在终末期肝病的治疗中,肝脏供体来源不足严重制约了肝脏移植的发展。在肝脏替代治疗的研究中,肝脏生物支架的制备与应用拓宽了肝脏替代治疗的研究领域。肝脏生物支架的成功制备为将来向支架中植入肝脏细胞,形成表达完备肝脏功能的再细胞化肝脏具有重要意义。
目前传统的支架制备过程是在一定的物理条件下,经化学试剂浸泡或注入肝脏,以达到去除细胞成分,保留支架内细胞外基质和超微脉管结构,获得保留脉管网络的完整生物支架。此方法的关键在于最大程度地去除细胞和核性物质,最大程度地保留细胞外基质成分和超微脉管结构,降低其生物种属特异性。然而,目前传统的去细胞化生物支架的构建方法,尚难以满足以上要求。

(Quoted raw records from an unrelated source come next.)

(** The paths of [reservationSchema]: the declared fields, the implicit
    [_id] and the two fields of [timestamps: true]. *)
Definition paths : list (string * SchemaType) :=
  [("_id", TObjectId); ("guestId", TObjectId); ("roomId", TObjectId);
   ("checkInDate", TDate); ("checkOutDate", TDate);
   ("numberOfGuests", TNumber); ("status", TString);
   ("totalAmount", TNumber); ("depositAmount", TNumber);
   ("specialRequests", TString); ("source", TString);
   ("assignedRoomId", TObjectId);
   ("createdAt", TDate); ("updatedAt", TDate)].

(** The paths declared [required: true]. *)
Definition required : list string :=
  ["guestId"; "roomId"; "checkInDate"; "checkOutDate"; "numberOfGuests";
   "status"; "totalAmount"; "source"].

Definition isRequired (p : string) : bool := existsb (String.eqb p) required.

(** [trim: true] on [specialRequests]. *)
Definition applySetters (o : Obj) : Obj :=
  match o !! "specialRequests" with
  | Some (VString s) => <["specialRequests" := VString (trim s)]> o
  | _ => o
  end.

(** The [validate.validator] functions of the schema; [this] is the
    object their [this] is bound to. *)
Definition checkInDate_validator (now : Z) (value : Value) : bool :=
  match value with
  | VDate t => now <? t
  | _ => false
  end.

Definition checkOutDate_validator (this : Obj) (value : Value) : bool :=
  match value, this !! "checkInDate" with
  | VDate t, Some (VDate checkIn) => checkIn <? t
  | _, _ => false
  end.

Definition depositAmount_validator (this : Obj) (value : Value) : bool :=
  negb (truthy (Some value))
  || match value, this !! "totalAmount" with
     | VNumber v, Some (VNumber total) => v <=? total
     | _, _ => false
     end.

Definition check (ok : bool) (message : string) : list string :=
  if ok then [] else [message].

Definition minNumber (m : Z) (v : Value) : bool :=
  match v with VNumber n => m <=? n | _ => false end.

Definition maxNumber (m : Z) (v : Value) : bool :=
  match v with VNumber n => n <=? m | _ => false end.

Definition maxLength (m : nat) (v : Value) : bool :=
  match v with VString s => (String.length s <=? m)%nat | _ => false end.

(** All validators of one path, in the order they run (the required
    check first, then those of the schema in the order it declares them),
    on a defined value.  A required string must also be non-empty. *)
Definition validatePath (this : Obj) (now : Z) (p : string) (v : Value)
  : list string :=
  check (negb (isRequired p && bool_decide (v = VString "")))
        "Path is required."
  ++
  if String.eqb p "checkInDate" then
    check (checkInDate_validator now v) "Check-in date must be in the future"
  else if String.eqb p "checkOutDate" then
    check (checkOutDate_validator this v)
          "Check-out date must be after check-in date"
  else if String.eqb p "numberOfGuests" then
    check (minNumber 1 v) "Number of guests must be at least 1"
    ++ check (maxNumber 10 v) "Number of guests cannot exceed 10"
  else if String.eqb p "status" then
    check (includes ReservationStatus.values (Some v))
          "Not a valid enum value for path `status`."
  else if String.eqb p "totalAmount" then
    check (minNumber 0 v) "Total amount cannot be negative"
  else if String.eqb p "depositAmount" then
    check (minNumber 0 v) "Deposit amount cannot be negative"
    ++ check (depositAmount_validator this v)
             "Deposit amount cannot exceed total amount"
  else if String.eqb p "specialRequests" then
    check (maxLength 1000 v) "Special requests cannot exceed 1000 characters"
  else if String.eqb p "source" then
    check (includes ReservationSource.values (Some v))
          "Not a valid enum value for path `source`."
  else [].

(** The error a path is reported with: that of the first validator that
    fails. *)
Definition firstError (p : string) (messages : list string)
  : list (string * string) :=
  match messages with
  | [] => []
  | m :: _ => [(p, m)]
  end.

通过多途径改进制备方法,优化肝脏生物支架的生物学特性,这也是目前构建肝脏生物支架亟待解决的问题之一。
发明内容
为了改善上述问题,本发明的目的在于提供一种冰冻法制备肝脏生物支架的方法。
本发明通过下述技术方案实现:
冰冻法制备肝脏生物支架的方法,包括以下步骤:
(1)经离体肝脏的门静脉灌注含12.5U/mL肝素的磷酸缓冲盐溶液,其中,以5mL/min的速度灌注10min;
(2)将离体肝脏在-80℃的条件下放置24h;
(3)将冰冻肝脏在室温条件下解冻,然后将磷酸缓冲盐溶液以1mL/min的速度经门静脉灌注1h;
(4)将1%的十二烷基硫酸钠溶液以5mL/min的速度经门静脉灌注1h;
(5)将1%的聚乙二醇辛基苯基醚溶液与0.1%的胰蛋白酶以5mL/min的速度经门静脉灌注2h;
(6)将磷酸缓冲盐溶液以5mL/min的速度经门静脉灌注2h;
(7)将含有青链霉素的磷酸缓冲盐溶液以5mL/min的速度经门静脉灌注20min,即得肝脏生物支架。

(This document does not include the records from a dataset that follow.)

(** X11.  A request from a known city to itself on a graph the program has
    built: each of the five algorithms yields the one-location route with no
    segments, distance 0, risk 0 and no travel date, and since all five
    scores are 0 the ["BEST"] branch reports the first one tried, BFS. *)
Theorem same_city_request (g : Graph) (wr : WeatherRisk)
    (id_to_name : gmap string string) (s : string) :
  built g → is_Some (cities g !! s) →
  let info label :=
    mkRouteInfo label [s] [name_of id_to_name s] [] 0 (gas_used 0) 0 None (0 + 20 * 0) in
  compute g wr id_to_name s s "BFS" = Some (RouteFound (info "BFS")) ∧
  compute g wr id_to_name s s "DFS" = Some (RouteFound (info "DFS")) ∧
  compute g wr id_to_name s s "PRIM" = Some (RouteFound (info "Prim MST")) ∧
  compute g wr id_to_name s s "KRUSKAL" = Some (RouteFound (info "Kruskal MST")) ∧
  compute g wr id_to_name s s "BELLMAN" = Some (RouteFound (info "Bellman-Ford")) ∧
  evaluate_best g wr id_to_name s s = Some (Best "BFS" (info "BFS")).
Proof.
  intros Hb [c Hc] info.
  pose proof (built_wf g Hb) as Hwf.
  assert (Hbfs : bfs_path g s s = Some [s]).
  { unfold bfs_path. cbn [Nat.add]. rewrite bfs_loop_at_dest. simpl.
    apply reconstruct_same. }
  assert (Hdfs : dfs_path g s s = Some [s]).
  { unfold dfs_path. cbn [Nat.add dfs dfs_found]. rewrite decide_True by done.
    simpl. apply reconstruct_same. }
  assert (Hprim : prim_path g s s = Some [s]).
  { unfold prim_path. destruct (prim_mst_edges_spec g s) as (mst & -> & _).
    simpl. apply tree_path_in_adj_same. }
  assert (Hkru : kruskal_path g s s = Some [s]).
  { unfold kruskal_path. destruct (kruskal_mst_edges_spec g Hwf) as (mst & -> & _).
    simpl. apply tree_path_in_adj_same. }
  assert (Hbel : bellman_path g s s = Some [s]).
  { unfold bellman_path.
    destruct (bellman_ford_spec g s Hwf ltac:(by eexists))
      as (dist & pred & -> & (_ & _ & Hs & _) & _).
    simpl. rewrite Hs. simpl. apply reconstruct_same. }
  assert (H1 : compute g wr id_to_name s s "BFS" = Some (RouteFound (info "BFS")))
    by (by rewrite (compute_of_route g wr id_to_name s s "BFS" s)).
  assert (H2 : compute g wr id_to_name s s "DFS" = Some (RouteFound (info "DFS")))
    by (by rewrite (compute_of_route g wr id_to_name s s "DFS" s)).
  assert (H3 : compute g wr id_to_name s s "PRIM" = Some (RouteFound (info "Prim MST")))
    by (by rewrite (compute_of_route g wr id_to_name s s "PRIM" s)).
  assert (H4 : compute g wr id_to_name s s "KRUSKAL"
               = Some (RouteFound (info "Kruskal MST")))
    by (by rewrite (compute_of_route g wr id_to_name s s "KRUSKAL" s)).
  assert (H5 : compute g wr id_to_name s s "BELLMAN"
               = Some (RouteFound (info "Bellman-Ford")))
    by (by rewrite (compute_of_route g wr id_to_name s s "BELLMAN" s)).
  repeat (split; [done|]).
  unfold evaluate_best. cbn [best_results]. rewrite H1, H2, H3, H4, H5. reflexivity.
Qed.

进一步地,步骤(7)还包括用含青链霉素的磷酸缓冲盐溶液冲洗肝脏表面。
再进一步地,每次灌注均是以肝下下腔静脉作为液体的出口。
更进一步地,每次灌注均采用在离体肝脏门静脉中置管的方式进行灌注。
另外,每次灌注均是在操作皿中完成。
本发明具有以下优点及有益效果:
(1)本发明采用含12.5U/mL肝素的磷酸缓冲盐溶液可保持离体肝脏生物支架内外渗透压的一致性。合适浓度的肝素的抗凝作用可避免残余血液凝固阻塞微脉管结构,影响后期灌注。

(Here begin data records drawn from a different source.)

(** C8, as the specification has it, fails: a scroll down by the
    amount 0 scrolls by 500. *)
Lemma scroll_semantics_counterexample :
  activeTabId one_tab = Some 1
  /\ Action.amount (scroll "down" (Some 0)) = Some 0
  /\ fst (execute_action (scroll "down" (Some 0)) blank one_tab)
     = on_tab 1 (request (executeJavaScript (scrollBy 0 500))) one_tab
  /\ Z.abs (scroll_delta (scroll "down" (Some 0))) <> 0.
Proof. repeat split. discriminate. Qed.

(** *** [type] *)

Lemma type_text_requests (cs : list JsString) : forall wc,
  fold_left type_char cs wc
  = {| requests :=
         requests wc
         ++ flat_map (fun c => [sendInputEvent (keyDown c);
                                sendInputEvent (char c);
                                sendInputEvent (keyUp c)]) cs |}.
Proof.
  induction cs as [|c cs IH]; intros [rq]; simpl.
  - now rewrite app_nil_r.
  - rewrite IH. unfold type_char, request. simpl.
    now rewrite <- !app_assoc.
Qed.

(** The iterator cuts the string into its characters, in order. *)
Lemma concat_chars_upto (n : nat) : forall t,
  (List.length t <= n)%nat -> concat (chars t) = t.
Proof.
  induction n as [|n IH]; intros [|c [|d r]] Hlen; simpl in *;
    try reflexivity; try lia.
  - destruct (is_lead c && is_trail d); simpl.
    + f_equal. f_equal. apply IH. lia.
    + f_equal. apply (IH (d :: r)). simpl. lia.
Qed.

Lemma concat_chars (t : JsString) : concat (chars t) = t.
Proof. now apply (concat_chars_upto (List.length t)). Qed.

(** C9 (type).  With an active tab, ['execute-action'] of [type] with
    the text [txt] sends that tab, for each character of [txt] in
    order, a [keyDown], a [char] and a [keyUp] event, in this order,
    after what it was sent before, and answers success; the characters
    are the pieces of [txt] in order; for the empty text the state stays
    as it is. *)
Theorem type_semantics (s : State) (a : Z) (page : Page) (act : Action)
    (txt : JsString) :
  activeTabId s = Some a ->
  JsMap.has a (tabs s) = true ->
  Action.type act = lit "type" ->
  Action.text act = Some txt ->
  execute_action act page s
  = (on_tab a
       (fun wc =>
          {| requests :=
               requests wc
               ++ flat_map (fun c => [sendInputEvent (keyDown c);
                                      sendInputEvent (char c);
                                      sendInputEvent (keyUp c)])
                    (chars txt) |}) s,
     result {| success := true; text := None; error := None |})
  /\ concat (chars txt) = txt
  /\ (txt = [] ->
      execute_action act page s
      = (s, result {| success := true; text := None; error := None |})).
Proof.
  intros Ha Hh Ht Hx. destruct (has_get _ _ Hh) as [tab Hg].
  assert (E : execute_action act page s = (on_tab a (type_text act) s, result ok)).
  { unfold execute_action. rewrite Ha, Hg. decide_type Ht. reflexivity. }
  split; [|split; [apply concat_chars|]].
  - rewrite E. f_equal. apply on_tab_ext. intros wc.
    unfold type_text. rewrite Hx. destruct txt as [|c r].
    + simpl. rewrite app_nil_r. now destruct wc.
    + cbn [truthy]. apply type_text_requests.
  - intros ->. rewrite E. f_equal. apply on_tab_same. intros wc.
    unfold type_text. now rewrite Hx.
Qed.

Lemma type_semantics_witness :
  activeTabId one_tab = Some 1
  /\ JsMap.has 1 (tabs one_tab) = true
  /\ Action.type (type_ (lit "ok")) = lit "type"
  /\ Action.text (type_ (lit "ok")) = Some (lit "ok")
  /\ execute_action (type_ (lit "ok")) blank one_tab
     = (on_tab 1
          (fun wc =>
             {| requests :=
                  requests wc
                  ++ flat_map (fun c => [sendInputEvent (keyDown c);
                                         sendInputEvent (char c);
                                         sendInputEvent (keyUp c)])
                       (chars (lit "ok")) |}) one_tab,
        result {| success := true; text := None; error := None |}).
Proof.
  repeat (split; [reflexivity|]).
  exact (proj1 (type_semantics one_tab 1 blank (type_ (lit "ok")) (lit "ok")
                  eq_refl eq_refl eq_refl eq_refl)).
Defined.

End ActionExecutor.

(* ------------------------------------------------------------------ *)
(** ** Base64: decoding what was encoded *)

Module Base64Facts.

Import Js.
Import Base64.

Lemma byte_val_range b : is_byte (byte_val b).
Proof.
  unfold is_byte, byte_val. pose proof (Byte.to_N_bounded b). lia.
Qed.

Lemma to_uint8_byte_val b : to_uint8 (byte_val b) = b.
Proof.
  unfold to_uint8. pose proof (byte_val_range b) as H. unfold is_byte in H.
  rewrite Z.mod_small by lia. unfold byte_val.
  now rewrite N2Z.id, Byte.of_to_N.
Qed.

Lemma map_to_uint8 (p : list byte) : map to_uint8 (binary_string p) = p.
Proof.
  unfold binary_string. rewrite map_map.
  rewrite <- (map_id p) at 2. apply map_ext, to_uint8_byte_val.
Qed.

(** Induction three bytes at a time. *)
Lemma by_threes (P : list Z -> Prop) :
  P [] -> (forall a, P [a]) -> (forall a b, P [a; b]) ->
  (forall a b c r, P r -> P (a :: b :: c :: r)) ->
  forall l, P l.
Proof.
  intros H0 H1 H2 H3 l.
  assert (H : forall n l, (List.length l <= n)%nat -> P l).
  { induction n as [|n IH]; intros [|a [|b [|c r]]] Hlen; simpl in Hlen;
      auto; try lia.
    apply H3, IH. lia. }
  now apply (H (List.length l)).
Qed.

(** Settles the comparisons of the goal, innermost conditions first. *)
Ltac compare_all :=
  repeat (match goal with
          | |- context [?a <? ?b] => destruct (Z.ltb_spec a b)
          | |- context [?a <=? ?b] => destruct (Z.leb_spec a b)
          | |- context [?a =? ?b] => destruct (Z.eqb_spec a b)
          end; cbn [andb orb negb]; cbv iota).

Lemma alphabet_sextet n : is_six n -> sextet (alphabet n) = Some n.
Proof.
  unfold is_six, alphabet. intros H.
  compare_all; unfold sextet; compare_all; try (f_equal; lia); lia.
Qed.

Lemma alphabet_plain n :
  is_six n -> alphabet n <> 61 /\ is_whitespace (alphabet n) = false.
Proof.
  unfold is_six, alphabet. intros H.
  compare_all; unfold is_whitespace; compare_all; split;
    try reflexivity; lia.
Qed.

Lemma sixes_range l : Forall is_byte l -> Forall is_six (sixes l).
Proof.
  unfold is_byte, is_six.
  induction l as [|a|a b|a b c r IH] using by_threes; intros H; simpl.
  - constructor.
  - apply Forall_cons_iff in H. destruct H as [Ha _].
    repeat constructor; Z.div_mod_to_equations; lia.
  - apply Forall_cons_iff in H. destruct H as [Ha H].
    apply Forall_cons_iff in H. destruct H as [Hb _].
    repeat constructor; Z.div_mod_to_equations; lia.
  - apply Forall_cons_iff in H. destruct H as [Ha H].
    apply Forall_cons_iff in H. destruct H as [Hb H].
    apply Forall_cons_iff in H. destruct H as [Hc H].
    repeat (constructor; [Z.div_mod_to_equations; lia|]). now apply IH.
Qed.

Lemma decode_sixes l : Forall is_byte l -> decode (sixes l) = l.
Proof.
  unfold is_byte.
  induction l as [|a|a b|a b c r IH] using by_threes; intros H.
  - reflexivity.
  - apply Forall_cons_iff in H. destruct H as [Ha _].
    cbn [sixes decode]. f_equal. Z.div_mod_to_equations. lia.
  - apply Forall_cons_iff in H. destruct H as [Ha H].
    apply Forall_cons_iff in H. destruct H as [Hb _].
    cbn [sixes decode]. cbv zeta.
    f_equal; [|f_equal]; Z.div_mod_to_equations; lia.
  - apply Forall_cons_iff in H. destruct H as [Ha H].
    apply Forall_cons_iff in H. destruct H as [Hb H].
    apply Forall_cons_iff in H. destruct H as [Hc H].
    cbn [sixes decode]. cbv zeta. rewrite (IH H).
    f_equal; [|f_equal; [|f_equal]]; Z.div_mod_to_equations; lia.
Qed.

Lemma sextets_alphabet ns :
  Forall is_six ns -> sextets (map alphabet ns) = Some ns.
Proof.
  induction 1 as [|n ns Hn Hns IH]; simpl; [reflexivity|].
  now rewrite (alphabet_sextet n Hn), IH.
Qed.

Lemma filter_alphabet ns :
  Forall is_six ns ->
  filter (fun c => negb (is_whitespace c)) (map alphabet ns) = map alphabet ns.
Proof.
  induction 1 as [|n ns Hn Hns IH]; simpl; [reflexivity|].
  destruct (alphabet_plain n Hn) as [_ ->]. simpl. now rewrite IH.
Qed.

Lemma alphabet_not_padding ns :
  Forall is_six ns -> Forall (fun c => c <> 61) (map alphabet ns).
Proof.
  induction 1 as [|n ns Hn Hns IH]; simpl; constructor; [|assumption].
  now destruct (alphabet_plain n Hn).
Qed.

(** The characters and the padding add up to a multiple of four. *)
Lemma encoded_shape l :
  exists k : nat,
    (List.length (sixes l) = (4 * k)%nat /\ padding l = [])
    \/ (List.length (sixes l) = (4 * k + 3)%nat /\ padding l = [61])
    \/ (List.length (sixes l) = (4 * k + 2)%nat /\ padding l = [61; 61]).
Proof.
  induction l as [|a|a b|a b c r IH] using by_threes.
  - exists 0%nat. now left.
  - exists 0%nat. right. right. now split.
  - exists 0%nat. right. left. now split.
  - destruct IH as [k IH]. exists (S k). cbn [sixes padding List.length].
    destruct IH as [[E ->]|[[E ->]|[E ->]]]; rewrite E;
      [left | right; left | right; right]; split; (lia || reflexivity).
Qed.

(2)本发明将肝脏支架置于-80℃低温条件下24h,通过冻融过程促进细胞成分解离,加速后期去细胞过程。
(3)本发明采用1%的十二烷基硫酸钠溶液可溶解细胞膜上的脂质与蛋白,进而溶解膜蛋白而破坏细胞膜,进入细胞后解聚细胞中的核蛋白。
(4)本发明采用1%的聚乙二醇辛基苯基醚溶液与0.1%的胰蛋白酶可有效地离断DNA与蛋白质之间的联系。
(5)本发明采用含有青链霉素的磷酸缓冲盐溶液可以有效抑制灌注过程中可能发生的微生物感染。
(6)本发明采用5mL/min的灌注速度可最大限度地去除细胞并减少对微脉管和细胞外基质的破坏,为反复研究后的结果。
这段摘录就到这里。